Aspirin protects dopaminergic neurons against lipopolysaccharide-induced neurotoxicity in primary midbrain cultures.

Aspirin (ASA) is one of the most widely used nonsteroidal anti-inflammatory drugs. ASA has primarily been used to treat headaches, rheumatic pain, and inflammation, but its therapeutic effects have recently been demonstrated on a range of disorders, including those of the central nervous system. In this study, we investigated whether ASA is neuroprotective in inflammation-mediated neurodegenerative diseases. Pretreatment with ASA reduced the lipopolysaccharide (LPS)-induced degeneration of dopaminergic (DA) neurons in mesencephalic neuron-glia cultures in a dose-dependent manner. The neuroprotective effect of ASA was attributed to the inhibition of microglial activation because of its observed inhibitory effects on LPS-stimulated nitric oxide, tumor necrosis factor-α, and superoxide production by microglial cells.
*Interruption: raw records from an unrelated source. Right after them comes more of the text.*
(** Field updates of [Offer]. *)
Definition set_o_roles x (r : Offer) : Offer :=
  {| o_id := o_id r; o_instance := o_instance r; o_roles := x; o_accepted := o_accepted r;
     o_timer := o_timer r |}.
Definition set_o_accepted x (r : Offer) : Offer :=
  {| o_id := o_id r; o_instance := o_instance r; o_roles := o_roles r; o_accepted := x;
     o_timer := o_timer r |}.
Definition set_o_timer x (r : Offer) : Offer :=
  {| o_id := o_id r; o_instance := o_instance r; o_roles := o_roles r; o_accepted := o_accepted r;
     o_timer := x |}.

(** The manager's private state, the world it runs in and its table. *)
Record LFT := mkLFT {
  m_listings : gmap Z Listing;
  m_queue : gmap Z QueuedPlayer;
  m_signedUpRole : gmap Z Z;
  m_rolechecks : gmap Z PendingRolecheck;
  m_offers : gmap Z Offer;
  m_playerOffers : gmap Z Z;
  m_nextListingId : Z;
  m_nextOfferId : Z;
  m_nextQueueOrder : Z;
  m_listingsLoaded : bool;
  m_lftGroupIds : gset Z;
  m_fillBots : gset Z;
  m_botFillTimer : Z;
  lft_user_groups : gmap Z ListingRow;
  wld : World
}.

(** Field updates of [LFT]. *)
Definition set_m_listings x (r : LFT) : LFT :=
  {| m_listings := x; m_queue := m_queue r; m_signedUpRole := m_signedUpRole r;
     m_rolechecks := m_rolechecks r; m_offers := m_offers r; m_playerOffers := m_playerOffers r;
     m_nextListingId := m_nextListingId r; m_nextOfferId := m_nextOfferId r;
     m_nextQueueOrder := m_nextQueueOrder r; m_listingsLoaded := m_listingsLoaded r;
     m_lftGroupIds := m_lftGroupIds r; m_fillBots := m_fillBots r;
     m_botFillTimer := m_botFillTimer r; lft_user_groups := lft_user_groups r; wld := wld r |}.
Definition set_m_queue x (r : LFT) : LFT :=
  {| m_listings := m_listings r; m_queue := x; m_signedUpRole := m_signedUpRole r;
     m_rolechecks := m_rolechecks r; m_offers := m_offers r; m_playerOffers := m_playerOffers r;
     m_nextListingId := m_nextListingId r; m_nextOfferId := m_nextOfferId r;
     m_nextQueueOrder := m_nextQueueOrder r; m_listingsLoaded := m_listingsLoaded r;
     m_lftGroupIds := m_lftGroupIds r; m_fillBots := m_fillBots r;
     m_botFillTimer := m_botFillTimer r; lft_user_groups := lft_user_groups r; wld := wld r |}.
Definition set_m_signedUpRole x (r : LFT) : LFT :=
  {| m_listings := m_listings r; m_queue := m_queue r; m_signedUpRole := x;
     m_rolechecks := m_rolechecks r; m_offers := m_offers r; m_playerOffers := m_playerOffers r;
     m_nextListingId := m_nextListingId r; m_nextOfferId := m_nextOfferId r;
     m_nextQueueOrder := m_nextQueueOrder r; m_listingsLoaded := m_listingsLoaded r;
     m_lftGroupIds := m_lftGroupIds r; m_fillBots := m_fillBots r;
     m_botFillTimer := m_botFillTimer r; lft_user_groups := lft_user_groups r; wld := wld r |}.
Definition set_m_rolechecks x (r : LFT) : LFT :=
  {| m_listings := m_listings r; m_queue := m_queue r; m_signedUpRole := m_signedUpRole r;
     m_rolechecks := x; m_offers := m_offers r; m_playerOffers := m_playerOffers r;
     m_nextListingId := m_nextListingId r; m_nextOfferId := m_nextOfferId r;
     m_nextQueueOrder := m_nextQueueOrder r; m_listingsLoaded := m_listingsLoaded r;
     m_lftGroupIds := m_lftGroupIds r; m_fillBots := m_fillBots r;
     m_botFillTimer := m_botFillTimer r; lft_user_groups := lft_user_groups r; wld := wld r |}.
Definition set_m_offers x (r : LFT) : LFT :=
  {| m_listings := m_listings r; m_queue := m_queue r; m_signedUpRole := m_signedUpRole r;
     m_rolechecks := m_rolechecks r; m_offers := x; m_playerOffers := m_playerOffers r;
     m_nextListingId := m_nextListingId r; m_nextOfferId := m_nextOfferId r;
     m_nextQueueOrder := m_nextQueueOrder r; m_listingsLoaded := m_listingsLoaded r;
     m_lftGroupIds := m_lftGroupIds r; m_fillBots := m_fillBots r;
     m_botFillTimer := m_botFillTimer r; lft_user_groups := lft_user_groups r; wld := wld r |}.
Definition set_m_playerOffers x (r : LFT) : LFT :=
  {| m_listings := m_listings r; m_queue := m_queue r; m_signedUpRole := m_signedUpRole r;
     m_rolechecks := m_rolechecks r; m_offers := m_offers r; m_playerOffers := x;
     m_nextListingId := m_nextListingId r; m_nextOfferId := m_nextOfferId r;
     m_nextQueueOrder := m_nextQueueOrder r; m_listingsLoaded := m_listingsLoaded r;
     m_lftGroupIds := m_lftGroupIds r; m_fillBots := m_fillBots r;
     m_botFillTimer := m_botFillTimer r; lft_user_groups := lft_user_groups r; wld := wld r |}.
Definition set_m_nextListingId x (r : LFT) : LFT :=
  {| m_listings := m_listings r; m_queue := m_queue r; m_signedUpRole := m_signedUpRole r;
     m_rolechecks := m_rolechecks r; m_offers := m_offers r; m_playerOffers := m_playerOffers r;
     m_nextListingId := x; m_nextOfferId := m_nextOfferId r;
     m_nextQueueOrder := m_nextQueueOrder r; m_listingsLoaded := m_listingsLoaded r;
     m_lftGroupIds := m_lftGroupIds r; m_fillBots := m_fillBots r;
     m_botFillTimer := m_botFillTimer r; lft_user_groups := lft_user_groups r; wld := wld r |}.
Definition set_m_nextOfferId x (r : LFT) : LFT :=
  {| m_listings := m_listings r; m_queue := m_queue r; m_signedUpRole := m_signedUpRole r;
     m_rolechecks := m_rolechecks r; m_offers := m_offers r; m_playerOffers := m_playerOffers r;
     m_nextListingId := m_nextListingId r; m_nextOfferId := x;
     m_nextQueueOrder := m_nextQueueOrder r; m_listingsLoaded := m_listingsLoaded r;
     m_lftGroupIds := m_lftGroupIds r; m_fillBots := m_fillBots r;
     m_botFillTimer := m_botFillTimer r; lft_user_groups := lft_user_groups r; wld := wld r |}.
Definition set_m_nextQueueOrder x (r : LFT) : LFT :=
  {| m_listings := m_listings r; m_queue := m_queue r; m_signedUpRole := m_signedUpRole r;
     m_rolechecks := m_rolechecks r; m_offers := m_offers r; m_playerOffers := m_playerOffers r;
     m_nextListingId := m_nextListingId r; m_nextOfferId := m_nextOfferId r;
     m_nextQueueOrder := x; m_listingsLoaded := m_listingsLoaded r;
     m_lftGroupIds := m_lftGroupIds r; m_fillBots := m_fillBots r;
     m_botFillTimer := m_botFillTimer r; lft_user_groups := lft_user_groups r; wld := wld r |}.
Definition set_m_listingsLoaded x (r : LFT) : LFT :=
  {| m_listings := m_listings r; m_queue := m_queue r; m_signedUpRole := m_signedUpRole r;
     m_rolechecks := m_rolechecks r; m_offers := m_offers r; m_playerOffers := m_playerOffers r;
     m_nextListingId := m_nextListingId r; m_nextOfferId := m_nextOfferId r;
     m_nextQueueOrder := m_nextQueueOrder r; m_listingsLoaded := x;
     m_lftGroupIds := m_lftGroupIds r; m_fillBots := m_fillBots r;
     m_botFillTimer := m_botFillTimer r; lft_user_groups := lft_user_groups r; wld := wld r |}.
Definition set_m_lftGroupIds x (r : LFT) : LFT :=
  {| m_listings := m_listings r; m_queue := m_queue r; m_signedUpRole := m_signedUpRole r;
     m_rolechecks := m_rolechecks r; m_offers := m_offers r; m_playerOffers := m_playerOffers r;
     m_nextListingId := m_nextListingId r; m_nextOfferId := m_nextOfferId r;
     m_nextQueueOrder := m_nextQueueOrder r; m_listingsLoaded := m_listingsLoaded r;
     m_lftGroupIds := x; m_fillBots := m_fillBots r; m_botFillTimer := m_botFillTimer r;
     lft_user_groups := lft_user_groups r; wld := wld r |}.
Definition set_m_fillBots x (r : LFT) : LFT :=
  {| m_listings := m_listings r; m_queue := m_queue r; m_signedUpRole := m_signedUpRole r;
     m_rolechecks := m_rolechecks r; m_offers := m_offers r; m_playerOffers := m_playerOffers r;
     m_nextListingId := m_nextListingId r; m_nextOfferId := m_nextOfferId r;
     m_nextQueueOrder := m_nextQueueOrder r; m_listingsLoaded := m_listingsLoaded r;
     m_lftGroupIds := m_lftGroupIds r; m_fillBots := x; m_botFillTimer := m_botFillTimer r;
     lft_user_groups := lft_user_groups r; wld := wld r |}.
Definition set_m_botFillTimer x (r : LFT) : LFT :=
  {| m_listings := m_listings r; m_queue := m_queue r; m_signedUpRole := m_signedUpRole r;
     m_rolechecks := m_rolechecks r; m_offers := m_offers r; m_playerOffers := m_playerOffers r;
     m_nextListingId := m_nextListingId r; m_nextOfferId := m_nextOfferId r;
     m_nextQueueOrder := m_nextQueueOrder r; m_listingsLoaded := m_listingsLoaded r;
     m_lftGroupIds := m_lftGroupIds r; m_fillBots := m_fillBots r; m_botFillTimer := x;
     lft_user_groups := lft_user_groups r; wld := wld r |}.
Definition set_lft_user_groups x (r : LFT) : LFT :=
  {| m_listings := m_listings r; m_queue := m_queue r; m_signedUpRole := m_signedUpRole r;
     m_rolechecks := m_rolechecks r; m_offers := m_offers r; m_playerOffers := m_playerOffers r;
     m_nextListingId := m_nextListingId r; m_nextOfferId := m_nextOfferId r;
     m_nextQueueOrder := m_nextQueueOrder r; m_listingsLoaded := m_listingsLoaded r;
     m_lftGroupIds := m_lftGroupIds r; m_fillBots := m_fillBots r;
     m_botFillTimer := m_botFillTimer r; lft_user_groups := x; wld := wld r |}.
Definition set_wld x (r : LFT) : LFT :=
  {| m_listings := m_listings r; m_queue := m_queue r; m_signedUpRole := m_signedUpRole r;
     m_rolechecks := m_rolechecks r; m_offers := m_offers r; m_playerOffers := m_playerOffers r;
     m_nextListingId := m_nextListingId r; m_nextOfferId := m_nextOfferId r;
     m_nextQueueOrder := m_nextQueueOrder r; m_listingsLoaded := m_listingsLoaded r;
     m_lftGroupIds := m_lftGroupIds r; m_fillBots := m_fillBots r;
     m_botFillTimer := m_botFillTimer r; lft_user_groups := lft_user_groups r; wld := x |}.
Moreover, ASA increased the production of the anti-inflammatory cytokines transforming growth factor beta-1 and interleukin-10 in neuron-glia cultures after stimulation with LPS. Mechanistic studies revealed that the neuroprotective effects of ASA were mediated through the inhibition of nicotinamide adenine dinucleotide phosphate oxidase (PHOX), a key enzyme for superoxide production in microglia. These results suggest that ASA protects DA neurodegeneration by inhibiting the microglial-mediated oxidative stress/inflammatory response and by regulating the production of anti-inflammatory cytokines.